(Extracted records)
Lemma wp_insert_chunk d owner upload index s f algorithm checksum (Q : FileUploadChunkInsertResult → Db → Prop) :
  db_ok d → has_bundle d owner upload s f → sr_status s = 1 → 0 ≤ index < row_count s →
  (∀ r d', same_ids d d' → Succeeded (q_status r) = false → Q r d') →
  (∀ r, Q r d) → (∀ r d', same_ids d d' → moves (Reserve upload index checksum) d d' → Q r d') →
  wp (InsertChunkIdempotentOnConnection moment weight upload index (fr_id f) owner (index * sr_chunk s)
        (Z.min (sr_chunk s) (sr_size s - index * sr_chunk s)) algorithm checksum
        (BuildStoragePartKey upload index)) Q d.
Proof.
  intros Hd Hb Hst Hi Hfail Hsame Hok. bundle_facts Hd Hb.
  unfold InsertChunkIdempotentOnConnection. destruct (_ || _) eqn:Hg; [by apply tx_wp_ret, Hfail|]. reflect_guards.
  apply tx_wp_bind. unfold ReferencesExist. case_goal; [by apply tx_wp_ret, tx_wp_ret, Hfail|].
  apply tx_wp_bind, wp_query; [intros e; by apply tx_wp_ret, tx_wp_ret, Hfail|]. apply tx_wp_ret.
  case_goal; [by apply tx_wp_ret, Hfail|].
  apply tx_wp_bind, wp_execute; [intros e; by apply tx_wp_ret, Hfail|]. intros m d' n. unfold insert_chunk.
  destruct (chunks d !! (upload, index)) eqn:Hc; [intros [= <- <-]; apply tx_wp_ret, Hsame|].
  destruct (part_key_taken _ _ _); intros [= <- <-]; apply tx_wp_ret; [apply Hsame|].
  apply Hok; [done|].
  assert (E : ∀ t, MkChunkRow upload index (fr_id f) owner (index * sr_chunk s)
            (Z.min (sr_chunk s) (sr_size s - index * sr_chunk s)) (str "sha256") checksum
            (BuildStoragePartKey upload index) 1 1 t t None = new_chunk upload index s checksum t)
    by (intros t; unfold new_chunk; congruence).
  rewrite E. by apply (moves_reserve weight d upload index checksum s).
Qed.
--
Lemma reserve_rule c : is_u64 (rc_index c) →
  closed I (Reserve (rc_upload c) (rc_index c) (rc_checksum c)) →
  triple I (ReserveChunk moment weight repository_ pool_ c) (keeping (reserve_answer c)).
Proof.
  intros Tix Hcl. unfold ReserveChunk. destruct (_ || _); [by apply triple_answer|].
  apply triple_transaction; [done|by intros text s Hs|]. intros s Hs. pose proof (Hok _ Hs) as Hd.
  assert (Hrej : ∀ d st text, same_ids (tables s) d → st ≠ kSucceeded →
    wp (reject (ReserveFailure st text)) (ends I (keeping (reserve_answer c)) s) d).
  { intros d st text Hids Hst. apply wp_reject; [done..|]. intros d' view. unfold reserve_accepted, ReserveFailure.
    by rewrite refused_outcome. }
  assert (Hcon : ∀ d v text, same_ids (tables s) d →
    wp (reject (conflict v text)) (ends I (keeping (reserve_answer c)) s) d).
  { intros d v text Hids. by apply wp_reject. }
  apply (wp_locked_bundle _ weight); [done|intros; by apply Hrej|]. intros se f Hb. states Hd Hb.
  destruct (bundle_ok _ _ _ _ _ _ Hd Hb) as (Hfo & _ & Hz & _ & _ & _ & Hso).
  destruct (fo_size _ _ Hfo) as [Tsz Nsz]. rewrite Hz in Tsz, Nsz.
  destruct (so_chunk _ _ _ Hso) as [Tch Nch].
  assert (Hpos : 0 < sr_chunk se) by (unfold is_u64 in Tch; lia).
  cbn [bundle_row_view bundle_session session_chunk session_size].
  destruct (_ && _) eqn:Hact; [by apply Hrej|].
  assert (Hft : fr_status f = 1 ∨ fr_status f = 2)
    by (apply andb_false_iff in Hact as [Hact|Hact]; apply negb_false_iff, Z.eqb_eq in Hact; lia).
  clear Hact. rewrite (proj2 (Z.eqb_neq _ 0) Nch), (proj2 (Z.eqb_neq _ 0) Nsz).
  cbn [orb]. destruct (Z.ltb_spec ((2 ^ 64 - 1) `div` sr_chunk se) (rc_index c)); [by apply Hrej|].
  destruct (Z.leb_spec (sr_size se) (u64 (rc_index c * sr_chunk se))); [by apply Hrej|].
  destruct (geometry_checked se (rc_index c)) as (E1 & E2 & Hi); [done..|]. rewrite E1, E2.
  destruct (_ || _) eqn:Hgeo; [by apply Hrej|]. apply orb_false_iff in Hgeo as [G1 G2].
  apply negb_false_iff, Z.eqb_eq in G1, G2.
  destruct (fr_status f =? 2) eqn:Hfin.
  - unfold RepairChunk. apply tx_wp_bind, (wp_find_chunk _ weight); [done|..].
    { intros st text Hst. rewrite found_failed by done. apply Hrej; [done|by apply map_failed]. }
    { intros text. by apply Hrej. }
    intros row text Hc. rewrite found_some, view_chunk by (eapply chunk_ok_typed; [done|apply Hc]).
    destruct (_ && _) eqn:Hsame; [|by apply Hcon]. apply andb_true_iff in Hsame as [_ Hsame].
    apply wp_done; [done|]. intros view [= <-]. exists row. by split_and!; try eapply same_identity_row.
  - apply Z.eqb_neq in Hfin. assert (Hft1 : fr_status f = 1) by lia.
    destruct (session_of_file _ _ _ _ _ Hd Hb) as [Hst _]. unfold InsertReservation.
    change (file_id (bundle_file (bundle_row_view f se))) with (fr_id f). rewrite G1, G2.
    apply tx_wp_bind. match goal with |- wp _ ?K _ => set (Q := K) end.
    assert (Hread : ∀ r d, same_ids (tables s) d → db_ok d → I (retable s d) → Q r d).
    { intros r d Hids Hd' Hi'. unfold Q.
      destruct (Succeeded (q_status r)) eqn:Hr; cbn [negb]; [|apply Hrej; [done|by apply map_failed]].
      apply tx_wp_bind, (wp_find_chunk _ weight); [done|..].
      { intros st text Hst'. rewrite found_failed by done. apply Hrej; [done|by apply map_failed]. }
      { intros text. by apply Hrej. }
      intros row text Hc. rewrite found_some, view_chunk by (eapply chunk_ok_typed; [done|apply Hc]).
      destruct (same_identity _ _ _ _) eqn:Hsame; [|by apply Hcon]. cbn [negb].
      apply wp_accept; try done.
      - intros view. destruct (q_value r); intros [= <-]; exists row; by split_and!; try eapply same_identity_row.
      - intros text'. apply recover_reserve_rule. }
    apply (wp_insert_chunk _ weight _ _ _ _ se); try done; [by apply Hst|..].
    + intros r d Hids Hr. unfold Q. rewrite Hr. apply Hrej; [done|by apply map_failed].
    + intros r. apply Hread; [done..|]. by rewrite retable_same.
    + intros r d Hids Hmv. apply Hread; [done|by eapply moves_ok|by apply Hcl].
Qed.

#### [Problem]
Only those lines of the entries above that run from the line containing "Lemma wp_insert_chunk d" to the line containing "(∀ r, Q r d) → (∀ r", both included, should be transcribed exactly.

#### [Answer to this exercise]
Lemma wp_insert_chunk d owner upload index s f algorithm checksum (Q : FileUploadChunkInsertResult → Db → Prop) :
  db_ok d → has_bundle d owner upload s f → sr_status s = 1 → 0 ≤ index < row_count s →
  (∀ r d', same_ids d d' → Succeeded (q_status r) = false → Q r d') →
  (∀ r, Q r d) → (∀ r d', same_ids d d' → moves (Reserve upload index checksum) d d' → Q r d') →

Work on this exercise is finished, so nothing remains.